In Partial Fulfillment of the Requirements for the Degree of Doctor of Philosophy
will defend his dissertation
Abstraction of Computation and Data Motion in High-performance Computing Systems
As scientific frameworks become sophisticated, so do their data structures. A data structure typically includes pointers and arrays to other structures in order to preserve the application's state. The complexity increases as one must go through a chain of pointers to extract the effective address that we are targeting in our source code. We have proposed to reduce the need for excessive data transfer by introducing pointerchain, a directive that replaces a chain of pointers with their corresponding effective address inside the parallel region of code. Excessive use of pointers in scientific applications, in some cases, prevents parallelizing them. With the help of pointerchain on top of the OpenACC programming model, we were able to parallelize a molecular dynamics proxy application for a heterogeneous system. The abstraction provided by pointerchain prevents the source code of the proxy application to undergo significant changes. Based on our analysis, pointerchain leads to a 39% and 38% reduction in the amount of generated codes and the total executed instructions, respectively. Moreover, as hardware gets complicated to improve performance and to battle "memory wall" phenomenon, the applications (basically their source codes) become complex as well. The Top500 reports that eighty-six systems in the list are heterogeneous systems configured with a form of an accelerator and a coprocessor. From a software standpoint, managing data locality on such systems is as important as exploiting parallelism in order to achieve the best performance. With the advent of novel memory technologies, such as non-volatile memory (NVM) and 3D-stacked memory, there is an urgent need for novelties within programming models to create an easy-to-use interface that abstracts the complexity of memory hierarchies in order to utilize data locality.
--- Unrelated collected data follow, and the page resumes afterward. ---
(** Awards to distinct referrers: each stored referrer is credited with its
    award, and the other users are as they were. *)
Lemma pay_all_once (awards : list Award.t) : ∀ l,
  NoDup (Award.referrerId <$> awards) →
  (∀ a u, a ∈ awards → store_get User.id (Award.referrerId a) l = Some u →
     store_get User.id (Award.referrerId a) (pay_all awards l) =
       Some (credit (Award.level a) (Award.earnings a) u)) ∧
  (∀ i, i ∉ Award.referrerId <$> awards →
     store_get User.id i (pay_all awards l) = store_get User.id i l).
Proof.
  unfold pay_all. induction awards as [|a0 awards IH]; intros l Hnd; simpl.
  { split; [by intros a u ?%elem_of_nil|done]. }
  rewrite fmap_cons in Hnd. apply NoDup_cons in Hnd as [Hnew Hnd].
  destruct (IH (pay l a0) Hnd) as [IH1 IH2].
  assert (∀ i, i ≠ Award.referrerId a0 →
            store_get User.id i (pay l a0) = store_get User.id i l) as Hother.
  { intros i Hi. unfold pay.
    destruct (store_get User.id (Award.referrerId a0) l) as [u|] eqn:Hget; [|done].
    pose proof (store_get_Some User.id _ _ _ Hget) as [_ Hid].
    apply store_get_put_ne. simpl. by rewrite Hid. }
  split.
  - intros a u [->|Ha]%elem_of_cons Hget.
    + rewrite IH2 by done. unfold pay. rewrite Hget.
      apply store_get_Some in Hget as [_ Hid].
      rewrite <- Hid at 1.
      by rewrite <- (store_get_put_eq User.id (credit (Award.level a0) (Award.earnings a0) u) l).
    + apply IH1; [done|]. rewrite Hother; [done|].
      intros Heq. apply Hnew. rewrite <- Heq. by apply list_elem_of_fmap_2.
  - intros i Hi. apply not_elem_of_cons in Hi as [Hne Hi].
    by rewrite IH2, Hother.
Qed.
(** Field assignments [geom.f = v]: every other field is kept. *)
Definition set_pos (v : vec3) (g : t) : t :=
  let '(mk _ x2 x3 x4 x5 x6 x7 x8 x9 x10 x11 x12 x13 x14 x15 x16 x17 x18 x19
    x20 x21) := g in mk v x2 x3 x4 x5 x6 x7 x8 x9 x10 x11 x12 x13 x14 x15
    x16 x17 x18 x19 x20 x21.
Definition set_rot (v : mat33) (g : t) : t :=
  let '(mk x1 _ x3 x4 x5 x6 x7 x8 x9 x10 x11 x12 x13 x14 x15 x16 x17 x18 x19
    x20 x21) := g in mk x1 v x3 x4 x5 x6 x7 x8 x9 x10 x11 x12 x13 x14 x15
    x16 x17 x18 x19 x20 x21.
Definition set_normal (v : vec3) (g : t) : t :=
  let '(mk x1 x2 _ x4 x5 x6 x7 x8 x9 x10 x11 x12 x13 x14 x15 x16 x17 x18 x19
    x20 x21) := g in mk x1 x2 v x4 x5 x6 x7 x8 x9 x10 x11 x12 x13 x14 x15
    x16 x17 x18 x19 x20 x21.
Definition set_size (v : vec3) (g : t) : t :=
  let '(mk x1 x2 x3 _ x5 x6 x7 x8 x9 x10 x11 x12 x13 x14 x15 x16 x17 x18 x19
    x20 x21) := g in mk x1 x2 x3 v x5 x6 x7 x8 x9 x10 x11 x12 x13 x14 x15
    x16 x17 x18 x19 x20 x21.
Definition set_margin (v : Q) (g : t) : t :=
  let '(mk x1 x2 x3 x4 _ x6 x7 x8 x9 x10 x11 x12 x13 x14 x15 x16 x17 x18 x19
    x20 x21) := g in mk x1 x2 x3 x4 v x6 x7 x8 x9 x10 x11 x12 x13 x14 x15
    x16 x17 x18 x19 x20 x21.
Definition set_vertadr (v : Z) (g : t) : t :=
  let '(mk x1 x2 x3 x4 x5 x6 _ x8 x9 x10 x11 x12 x13 x14 x15 x16 x17 x18 x19
    x20 x21) := g in mk x1 x2 x3 x4 x5 x6 v x8 x9 x10 x11 x12 x13 x14 x15
    x16 x17 x18 x19 x20 x21.
Definition set_vertnum (v : Z) (g : t) : t :=
  let '(mk x1 x2 x3 x4 x5 x6 x7 _ x9 x10 x11 x12 x13 x14 x15 x16 x17 x18 x19
    x20 x21) := g in mk x1 x2 x3 x4 x5 x6 x7 v x9 x10 x11 x12 x13 x14 x15
    x16 x17 x18 x19 x20 x21.
Definition set_vert (v : list vec3) (g : t) : t :=
  let '(mk x1 x2 x3 x4 x5 x6 x7 x8 _ x10 x11 x12 x13 x14 x15 x16 x17 x18 x19
    x20 x21) := g in mk x1 x2 x3 x4 x5 x6 x7 x8 v x10 x11 x12 x13 x14 x15
    x16 x17 x18 x19 x20 x21.
Definition set_graphadr (v : Z) (g : t) : t :=
  let '(mk x1 x2 x3 x4 x5 x6 x7 x8 x9 _ x11 x12 x13 x14 x15 x16 x17 x18 x19
    x20 x21) := g in mk x1 x2 x3 x4 x5 x6 x7 x8 x9 v x11 x12 x13 x14 x15 x16
    x17 x18 x19 x20 x21.
Definition set_graph (v : list Z) (g : t) : t :=
  let '(mk x1 x2 x3 x4 x5 x6 x7 x8 x9 x10 _ x12 x13 x14 x15 x16 x17 x18 x19
    x20 x21) := g in mk x1 x2 x3 x4 x5 x6 x7 x8 x9 x10 v x12 x13 x14 x15 x16
    x17 x18 x19 x20 x21.
Definition set_mesh_polynum (v : Z) (g : t) : t :=
  let '(mk x1 x2 x3 x4 x5 x6 x7 x8 x9 x10 x11 _ x13 x14 x15 x16 x17 x18 x19
    x20 x21) := g in mk x1 x2 x3 x4 x5 x6 x7 x8 x9 x10 x11 v x13 x14 x15 x16
    x17 x18 x19 x20 x21.
Definition set_mesh_polyadr (v : Z) (g : t) : t :=
  let '(mk x1 x2 x3 x4 x5 x6 x7 x8 x9 x10 x11 x12 _ x14 x15 x16 x17 x18 x19
    x20 x21) := g in mk x1 x2 x3 x4 x5 x6 x7 x8 x9 x10 x11 x12 v x14 x15 x16
    x17 x18 x19 x20 x21.
Definition set_mesh_polynormal (v : list vec3) (g : t) : t :=
  let '(mk x1 x2 x3 x4 x5 x6 x7 x8 x9 x10 x11 x12 x13 _ x15 x16 x17 x18 x19
    x20 x21) := g in mk x1 x2 x3 x4 x5 x6 x7 x8 x9 x10 x11 x12 x13 v x15 x16
    x17 x18 x19 x20 x21.
Definition set_mesh_polyvertadr (v : list Z) (g : t) : t :=
  let '(mk x1 x2 x3 x4 x5 x6 x7 x8 x9 x10 x11 x12 x13 x14 _ x16 x17 x18 x19
    x20 x21) := g in mk x1 x2 x3 x4 x5 x6 x7 x8 x9 x10 x11 x12 x13 x14 v x16
    x17 x18 x19 x20 x21.
Definition set_mesh_polyvertnum (v : list Z) (g : t) : t :=
  let '(mk x1 x2 x3 x4 x5 x6 x7 x8 x9 x10 x11 x12 x13 x14 x15 _ x17 x18 x19
    x20 x21) := g in mk x1 x2 x3 x4 x5 x6 x7 x8 x9 x10 x11 x12 x13 x14 x15 v
    x17 x18 x19 x20 x21.
Definition set_mesh_polyvert (v : list Z) (g : t) : t :=
  let '(mk x1 x2 x3 x4 x5 x6 x7 x8 x9 x10 x11 x12 x13 x14 x15 x16 _ x18 x19
    x20 x21) := g in mk x1 x2 x3 x4 x5 x6 x7 x8 x9 x10 x11 x12 x13 x14 x15
    x16 v x18 x19 x20 x21.
Definition set_mesh_polymapadr (v : list Z) (g : t) : t :=
  let '(mk x1 x2 x3 x4 x5 x6 x7 x8 x9 x10 x11 x12 x13 x14 x15 x16 x17 _ x19
    x20 x21) := g in mk x1 x2 x3 x4 x5 x6 x7 x8 x9 x10 x11 x12 x13 x14 x15
    x16 x17 v x19 x20 x21.
Definition set_mesh_polymapnum (v : list Z) (g : t) : t :=
  let '(mk x1 x2 x3 x4 x5 x6 x7 x8 x9 x10 x11 x12 x13 x14 x15 x16 x17 x18 _
    x20 x21) := g in mk x1 x2 x3 x4 x5 x6 x7 x8 x9 x10 x11 x12 x13 x14 x15
    x16 x17 x18 v x20 x21.
Definition set_mesh_polymap (v : list Z) (g : t) : t :=
  let '(mk x1 x2 x3 x4 x5 x6 x7 x8 x9 x10 x11 x12 x13 x14 x15 x16 x17 x18
    x19 _ x21) := g in mk x1 x2 x3 x4 x5 x6 x7 x8 x9 x10 x11 x12 x13 x14 x15
    x16 x17 x18 x19 v x21.
Definition set_index (v : Z) (g : t) : t :=
  let '(mk x1 x2 x3 x4 x5 x6 x7 x8 x9 x10 x11 x12 x13 x14 x15 x16 x17 x18
    x19 x20 _) := g in mk x1 x2 x3 x4 x5 x6 x7 x8 x9 x10 x11 x12 x13 x14 x15
    x16 x17 x18 x19 x20 v.

End Geom.

(** ** The contact output arrays *)

(** The [Data out] arguments of [write_contact].  [nacon_out] is an array
    of one element of which only element 0 is used: it is kept as that
    element. *)
Record ContactOut : Type := mkContactOut {
  contact_dist_out : list Q;
  contact_pos_out : list vec3;
  contact_frame_out : list mat33;
  contact_includemargin_out : list Q;
  contact_friction_out : list vec5;
  contact_solref_out : list vec2;
  contact_solreffriction_out : list vec2;
  contact_solimp_out : list vec5;
  contact_dim_out : list Z;
  contact_geom_out : list vec2i;
  contact_worldid_out : list Z;
  contact_type_out : list Z;
  contact_geomcollisionid_out : list Z;
  nacon_out : Z
}.

(** The [In] arguments of one [write_contact] call. *)
Record ContactIn : Type := mkContactIn {
  id_ : Z;
  dist_in : Q;
  pos_in : vec3;
  frame_in : mat33;
  margin_in : Q;
  gap_in : Q;
  condim_in : Z;
  friction_in : vec5;
  solref_in : vec2;
  solreffriction_in : vec2;
  solimp_in : vec5;
  geoms_in : vec2i;
  pairid_in : vec2i;
  worldid_in : Z
}.

(** One slot of the contact arrays, read across all thirteen of them. *)
Record ContactRecord : Type := mkContactRecord {
  r_dist : Q;
  r_pos : vec3;
  r_frame : mat33;
  r_includemargin : Q;
  r_friction : vec5;
  r_solref : vec2;
  r_solreffriction : vec2;
  r_solimp : vec5;
  r_dim : Z;
  r_geom : vec2i;
  r_worldid : Z;
  r_type : Z;
  r_geomcollisionid : Z
}.

Definition record_at (out : ContactOut) (i : Z) : ContactRecord :=
  {| r_dist := aget (contact_dist_out out) i;
     r_pos := aget (contact_pos_out out) i;
     r_frame := aget (contact_frame_out out) i;
     r_includemargin := aget (contact_includemargin_out out) i;
     r_friction := aget (contact_friction_out out) i;
     r_solref := aget (contact_solref_out out) i;
     r_solreffriction := aget (contact_solreffriction_out out) i;
     r_solimp := aget (contact_solimp_out out) i;
     r_dim := aget (contact_dim_out out) i;
     r_geom := aget (contact_geom_out out) i;
     r_worldid := aget (contact_worldid_out out) i;
     r_type := aget (contact_type_out out) i;
     r_geomcollisionid := aget (contact_geomcollisionid_out out) i |}.

(** Every contact array has room for [n] records. *)
Definition contact_capacity (n : Z) (out : ContactOut) : Prop :=
  n <= shape0 (contact_dist_out out) /\
  n <= shape0 (contact_pos_out out) /\
  n <= shape0 (contact_frame_out out) /\
  n <= shape0 (contact_includemargin_out out) /\
  n <= shape0 (contact_friction_out out) /\
  n <= shape0 (contact_solref_out out) /\
  n <= shape0 (contact_solreffriction_out out) /\
  n <= shape0 (contact_solimp_out out) /\
  n <= shape0 (contact_dim_out out) /\
  n <= shape0 (contact_geom_out out) /\
  n <= shape0 (contact_worldid_out out) /\
  n <= shape0 (contact_type_out out) /\
  n <= shape0 (contact_geomcollisionid_out out).

(** The thirteen contact arrays, without the counter. *)
Definition contact_arrays (out : ContactOut) :=
  (contact_dist_out out, contact_pos_out out, contact_frame_out out,
   contact_includemargin_out out, contact_friction_out out,
   contact_solref_out out, contact_solreffriction_out out,
   contact_solimp_out out, contact_dim_out out, contact_geom_out out,
   contact_worldid_out out, contact_type_out out,
   contact_geomcollisionid_out out).


(** A bit flag [f] is set in [x]. *)
Definition flag_set (f x : Z) : Prop := Z.land x f = f.

(** Components of the tuple returned by [contact_params]. *)
Definition ret_geoms (r : vec2i * Q * Q * Z * vec5 * vec2 * vec2 * vec5) : vec2i :=
  let '(geoms, _, _, _, _, _, _, _) := r in geoms.
Definition ret_margin (r : vec2i * Q * Q * Z * vec5 * vec2 * vec2 * vec5) : Q :=
  let '(_, margin, _, _, _, _, _, _) := r in margin.
Definition ret_gap (r : vec2i * Q * Q * Z * vec5 * vec2 * vec2 * vec5) : Q :=
  let '(_, _, gap, _, _, _, _, _) := r in gap.
Definition ret_condim (r : vec2i * Q * Q * Z * vec5 * vec2 * vec2 * vec5) : Z :=
  let '(_, _, _, condim, _, _, _, _) := r in condim.
Definition ret_friction (r : vec2i * Q * Q * Z * vec5 * vec2 * vec2 * vec5) : vec5 :=
  let '(_, _, _, _, friction, _, _, _) := r in friction.
Definition ret_solref (r : vec2i * Q * Q * Z * vec5 * vec2 * vec2 * vec5) : vec2 :=
  let '(_, _, _, _, _, solref, _, _) := r in solref.
Definition ret_solreffriction (r : vec2i * Q * Q * Z * vec5 * vec2 * vec2 * vec5) : vec2 :=
  let '(_, _, _, _, _, _, solreffriction, _) := r in solreffriction.
Definition ret_solimp (r : vec2i * Q * Q * Z * vec5 * vec2 * vec2 * vec5) : vec5 :=
  let '(_, _, _, _, _, _, _, solimp) := r in solimp.


(** The five mesh address and count fields of a view. *)
Definition mesh_fields (g : Geom.t) : Z * Z * Z * Z * Z :=
  (Geom.vertadr g, Geom.vertnum g, Geom.graphadr g, Geom.mesh_polynum g,
   Geom.mesh_polyadr g).

(** A friction triple (sliding, torsional, rolling) on the five axes:
    sliding twice, torsional once, rolling twice. *)
Definition expand_friction (f : vec3) : vec5 :=
  Vec5 (vec3_0 f) (vec3_0 f) (vec3_1 f) (vec3_2 f) (vec3_2 f).

(** [m] is the larger (smaller) of [a] and [b]. *)
Definition is_max (a b m : Q) : Prop :=
  (a <= m)%Q /\ (b <= m)%Q /\ (m = a \/ m = b).
Definition is_min (a b m : Q) : Prop :=
  (m <= a)%Q /\ (m <= b)%Q /\ (m = a \/ m = b).

(** * Package version checking ([mujoco_warp/_src/util_pkg.py])

    A Python [str] is a list of characters of code points 0 to 255
    ([ascii]); strings with other code points are outside the model.
    CPython refuses a digit string of more than 4300 digits with
    [ValueError], unless the limit is changed with
    [sys.set_int_max_str_digits]; [int] below has no such limit: it is the
    conversion of an interpreter with the limit switched off, and it agrees
    with the default one on strings of at most [int_max_str_digits] digits.
    A raised exception is a value [Raise e]. *)

Module util_pkg.

Inductive error : Type := ValueError | PackageNotFoundError.

Inductive result (T : Type) : Type :=
  | Ok (v : T)
  | Raise (e : error).
Arguments Ok {T} v.
Arguments Raise {T} e.

(** One element of a parsed version: [(0, n)] or [(1, s)]. *)
Inductive component : Type :=
  | Num (n : N)
  | Str (s : list ascii).

Definition code (c : ascii) : N := N_of_ascii c.

Definition str (s : string) : list ascii := String.list_ascii_of_string s.

(** The characters of the class [[.\-]]. *)
Definition is_sep (c : ascii) : bool :=
  (code c =? code ".")%N || (code c =? code "-")%N.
The proposed novel programming model proposed in this dissertation, Gecko, abstracts the underlying memory hierarchy for current and future platforms in a hierarchical manner. Gecko's directives distribute data and computation among devices of different types in a system, resulting in an adaptive application. The evaluations of Gecko reveal that on a single node consisting of four NVIDIA Volta V100 GPUs, we observe 3.3 times speedup with multiple GPUs.
Date: Thursday, August 29, 2019
Time: 11:00 AM - 12:00 PM
Place: PGH 550
Advisor: Dr. Margaret S. Cheung
Faculty, students, and the general public are invited.